* [Assignment]
From the records below, pull each line that has "bool".

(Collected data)
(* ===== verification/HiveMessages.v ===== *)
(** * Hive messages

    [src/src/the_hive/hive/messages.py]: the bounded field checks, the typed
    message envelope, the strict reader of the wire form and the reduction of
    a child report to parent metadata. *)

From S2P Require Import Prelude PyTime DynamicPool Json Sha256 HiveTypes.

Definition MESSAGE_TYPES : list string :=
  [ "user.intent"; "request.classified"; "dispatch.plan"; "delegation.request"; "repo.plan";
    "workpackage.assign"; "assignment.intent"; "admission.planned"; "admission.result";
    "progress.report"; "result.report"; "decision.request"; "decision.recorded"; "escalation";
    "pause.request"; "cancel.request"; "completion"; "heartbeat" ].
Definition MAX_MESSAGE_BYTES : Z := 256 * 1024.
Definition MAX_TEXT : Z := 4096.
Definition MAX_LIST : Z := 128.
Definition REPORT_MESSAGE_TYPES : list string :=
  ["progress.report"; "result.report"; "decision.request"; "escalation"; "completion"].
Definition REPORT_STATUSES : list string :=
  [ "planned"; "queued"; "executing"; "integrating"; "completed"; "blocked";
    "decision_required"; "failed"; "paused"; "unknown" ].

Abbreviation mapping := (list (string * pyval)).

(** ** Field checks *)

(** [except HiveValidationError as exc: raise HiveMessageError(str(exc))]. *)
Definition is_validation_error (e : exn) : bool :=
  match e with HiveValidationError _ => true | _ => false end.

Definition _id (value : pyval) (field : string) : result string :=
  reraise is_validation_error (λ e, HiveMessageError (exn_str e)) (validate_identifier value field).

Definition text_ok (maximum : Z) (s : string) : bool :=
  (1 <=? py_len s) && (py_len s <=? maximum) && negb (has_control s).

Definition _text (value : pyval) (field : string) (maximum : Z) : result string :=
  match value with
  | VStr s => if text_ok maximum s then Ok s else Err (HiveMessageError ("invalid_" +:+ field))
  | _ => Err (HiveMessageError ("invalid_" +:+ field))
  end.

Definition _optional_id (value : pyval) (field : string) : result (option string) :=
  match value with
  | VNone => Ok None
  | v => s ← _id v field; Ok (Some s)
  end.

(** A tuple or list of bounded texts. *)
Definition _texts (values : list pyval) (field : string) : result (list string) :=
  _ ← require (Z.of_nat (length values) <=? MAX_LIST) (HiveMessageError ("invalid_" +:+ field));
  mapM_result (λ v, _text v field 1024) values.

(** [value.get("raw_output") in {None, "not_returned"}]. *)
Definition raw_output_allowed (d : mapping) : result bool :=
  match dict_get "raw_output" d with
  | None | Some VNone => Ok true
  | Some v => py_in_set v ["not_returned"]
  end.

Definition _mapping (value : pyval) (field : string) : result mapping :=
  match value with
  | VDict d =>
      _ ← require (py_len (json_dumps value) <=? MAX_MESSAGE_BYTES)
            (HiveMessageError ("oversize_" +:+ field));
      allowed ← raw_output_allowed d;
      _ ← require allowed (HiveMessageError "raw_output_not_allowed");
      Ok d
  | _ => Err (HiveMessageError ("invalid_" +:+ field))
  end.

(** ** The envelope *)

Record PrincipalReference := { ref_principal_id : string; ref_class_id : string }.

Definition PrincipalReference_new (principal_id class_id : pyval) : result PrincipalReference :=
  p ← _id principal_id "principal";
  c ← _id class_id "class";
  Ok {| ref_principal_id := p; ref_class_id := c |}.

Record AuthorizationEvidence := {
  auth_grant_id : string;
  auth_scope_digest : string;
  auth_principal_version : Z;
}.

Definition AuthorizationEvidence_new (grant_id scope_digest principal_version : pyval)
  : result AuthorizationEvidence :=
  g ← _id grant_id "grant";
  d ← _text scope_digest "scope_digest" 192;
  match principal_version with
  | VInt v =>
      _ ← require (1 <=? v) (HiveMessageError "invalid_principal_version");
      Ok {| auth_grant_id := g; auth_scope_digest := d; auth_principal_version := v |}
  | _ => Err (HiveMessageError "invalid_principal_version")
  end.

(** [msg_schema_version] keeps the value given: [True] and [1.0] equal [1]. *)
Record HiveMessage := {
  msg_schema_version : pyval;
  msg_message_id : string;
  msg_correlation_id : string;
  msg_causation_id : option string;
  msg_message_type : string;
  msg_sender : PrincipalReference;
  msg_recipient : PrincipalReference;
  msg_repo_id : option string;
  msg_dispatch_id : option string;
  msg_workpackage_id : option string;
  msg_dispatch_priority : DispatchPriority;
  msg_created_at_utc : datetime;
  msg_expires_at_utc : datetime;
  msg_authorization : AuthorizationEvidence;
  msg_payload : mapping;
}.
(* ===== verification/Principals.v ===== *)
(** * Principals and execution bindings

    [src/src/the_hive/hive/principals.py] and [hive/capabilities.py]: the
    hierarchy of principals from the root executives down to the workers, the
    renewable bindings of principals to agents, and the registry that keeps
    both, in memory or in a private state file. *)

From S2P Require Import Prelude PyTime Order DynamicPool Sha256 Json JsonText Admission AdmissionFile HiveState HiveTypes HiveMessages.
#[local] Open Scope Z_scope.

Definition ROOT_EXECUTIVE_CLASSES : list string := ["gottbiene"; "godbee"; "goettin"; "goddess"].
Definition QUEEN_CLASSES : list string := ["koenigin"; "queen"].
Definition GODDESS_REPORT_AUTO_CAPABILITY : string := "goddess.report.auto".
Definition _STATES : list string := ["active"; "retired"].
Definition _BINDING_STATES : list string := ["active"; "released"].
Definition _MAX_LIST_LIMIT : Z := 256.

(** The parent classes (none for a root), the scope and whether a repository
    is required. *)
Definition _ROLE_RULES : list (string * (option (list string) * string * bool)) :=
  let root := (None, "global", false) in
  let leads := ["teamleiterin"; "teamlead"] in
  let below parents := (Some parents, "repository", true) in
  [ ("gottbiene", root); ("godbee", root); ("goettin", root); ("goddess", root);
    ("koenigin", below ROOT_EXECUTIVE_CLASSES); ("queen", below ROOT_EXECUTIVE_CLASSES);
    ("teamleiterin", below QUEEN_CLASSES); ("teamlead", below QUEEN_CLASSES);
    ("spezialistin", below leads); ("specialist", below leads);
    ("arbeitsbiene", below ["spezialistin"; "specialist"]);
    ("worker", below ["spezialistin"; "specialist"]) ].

* [Output for this task]
Definition is_validation_error (e : exn) : bool :=
Definition text_ok (maximum : Z) (s : string) : bool :=
Definition raw_output_allowed (d : mapping) : result bool :=
Definition _ROLE_RULES : list (string * (option (list string) * string * bool)) :=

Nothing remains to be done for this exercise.